When I’m going through a difficult time—whether the loss of a loved one, a pandemic, a relationship break-up, or the loss of a job—I want only two things: prayer and empathy.
What I usually get—and sometimes give—are patronizing platitudes. Such as, “It'll be okay.” Are you serious? I don't feel like it's going to be okay. I feel like manure in the rain. Or, “Just trust God. It'll all work out. God's got this.” Easy to say when the person isn’t wearing my shoes. I know God has my best interests at heart—unless I'm an unrepentant axe murderer—and I do trust Him. Speaking to someone as if they don’t isn’t helpful.
Another favorite is “When one door closes, another one opens.” If I'm standing in front of a row of locked doors and don't have a doggone key, that doesn’t comfort me. Nor does, “They're in a better place.” How do we know? Not everyone is going to a better place when they check out of Hotel Terra, so this saying may only be a cup of sweetened vinegar.
“Are you okay?” is another common platitude. If I just got dumped or fired or lost my best friend or my dog died, then I am not the least bit okay. I'm feeling overwhelmed and anxious. It's a fresh wound.

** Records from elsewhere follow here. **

Lemma deliver_hello a c :
  attached c = true -> contains (command_interfaces a) "jsonrpc" = true ->
  exists r es,
    deliver (hello a) c =
      (set_remote r (let c := greeted a c in if is_client c then do_hello c else c), noticed <$> es, None) /\
    forall sid, announced sid r <-> sid ∈ advertised (publishing a) \/ announced sid (remote c).
Proof.
  intros Hc Ha. unfold hello, deliver. cbn [app fmap list_fmap message_signal on_peer_signals].
  unfold on_peer_signal at 1. rewrite Hc.
  change (on_peer_metadata_received to_uint64 0 "apiVersion" ?x ?y) with (quiet (handle_api_version x y)).
  rewrite handle_api_version_2. cbn [quiet]. unfold on_peer_signal at 1. cbn [attached set_api_version].
  rewrite Hc. change (on_peer_metadata_received to_uint64 0 "init" ?x ?y) with (quiet (handle_init x y)).
  rewrite handle_init_greets by done. cbn [quiet]. cbn zeta. change (greeted a (set_api_version version_2 c)) with (greeted a c).
  set (c1 := if is_client _ then _ else _).
  assert (Hc1 : attached c1 = true /\ remote c1 = remote c).
  { unfold c1. destruct (is_client _); [rewrite do_hello_sends|]; cbn; by rewrite Hc. }
  pose proof (deliver_available (advertised (publishing a)) c1 (proj1 Hc1)) as Hd. unfold deliver in Hd.
  rewrite (proj2 Hc1) in Hd. rewrite Hd. eexists _, _. split; [done|].
  intros sid. apply all_available.
Qed.

(** ** Commands over the connection *)

(** A client's request for a remote signal, as the message it sends. *)
Definition command (suffix sid : string) (c : connection) (i : in_band_client (H := unit)) : message :=
  metadata_message 0 "request"
    (request_object (next_id i) (String.append (remote_stream_id c) suffix) (jarr [jstr sid])).

(** The publishing operation behind a command. *)
Definition operation_of (sub : bool) : string -> publisher -> bool * publisher :=
  if sub then fun sid => subscribe sid true else fun sid => unsubscribe sid true.

Definition suffix_of (sub : bool) : string := if sub then ".subscribe" else ".unsubscribe".

(** The response that reports [b] for the single signal of request [n]. *)
Definition outcome_response (n : Z) (b : bool) : message :=
  metadata_message 0 "response" (response_params (jint n) (Ok (jarr [jbool b]))).

Lemma do_command_one (sub : bool) lsid sid p :
  do_command_interface lsid (String.append lsid (suffix_of sub)) (jarr [jstr sid]) p
  = let '(b, p) := operation_of sub sid p in (Ok (jarr [jbool b]), p).
Proof.
  unfold do_command_interface.
  assert (Hone : forall f, do_command f (jarr [jstr sid]) p
                 = let '(b, p) := f sid p in (Ok (jarr [jbool b]), p)).
  { intros f. unfold do_command, is_string, is_array. rewrite view_jarr, elements_jarr.
    cbn [each_signal]. rewrite is_string_jstr, string_of_jstr. by destruct (f sid p). }
  destruct sub; cbn [suffix_of operation_of].
  - rewrite bool_decide_true by done. apply Hone.
  - rewrite bool_decide_false by by intros ?%(inj (String.append lsid)).
    rewrite bool_decide_true by done. apply Hone.
Qed.

Lemma request_object_fields n method params :
  let o := request_object n method params in
  is_object o = true /\ string_member o "method" = Some method /\ field o "params" = params /\
  field o "id" = jint n.
Proof.
  cbn zeta. unfold request_object. rewrite is_object_jobj. split; [done|]. split.
  - apply string_member_of_jobj. by simplify_map_eq.
  - unfold field. rewrite members_jobj. by simplify_map_eq.
Qed.

Lemma serve_command (sub : bool) sid n c :
  attached c = true ->
  let '(b, p) := operation_of sub sid (publishing c) in
  on_peer_signal to_uint64 (message_signal (metadata_message 0 "request"
    (request_object n (String.append (local_stream_id c) (suffix_of sub)) (jarr [jstr sid])))) c
  = quiet (set_publishing (send (outcome_response n b) p) c).
Proof.
  intros Hc. unfold on_peer_signal. rewrite Hc. cbn [message_signal].
  change (on_peer_metadata_received to_uint64 0 "request" ?x ?y)
    with (handle_command_interface_request x y).
  destruct (request_object_fields n (String.append (local_stream_id c) (suffix_of sub)) (jarr [jstr sid]))
    as (Ho & Hm & Hp & Hi).
  unfold handle_command_interface_request, execute_request. rewrite Ho, Hm, Hp, do_command_one.
  destruct (operation_of sub sid (publishing c)) as [b p]. unfold value_of. by rewrite Ho, Hi.
Qed.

And here’s one more. “It's all part of God's plan. He's got something better for you.” That may be true, but when we’re in quicksand and our faces are going under, we don’t feel that way.
Some better ways to come alongside our friends when they’re under the bus are to ask how we can pray for them, to ask if there is anything we can do for them, and to tell them we are there if they need to talk. And if they want to talk, be quiet and listen.
Provide a feast of empathetic encouragement to others while holding back the patronizing platitudes.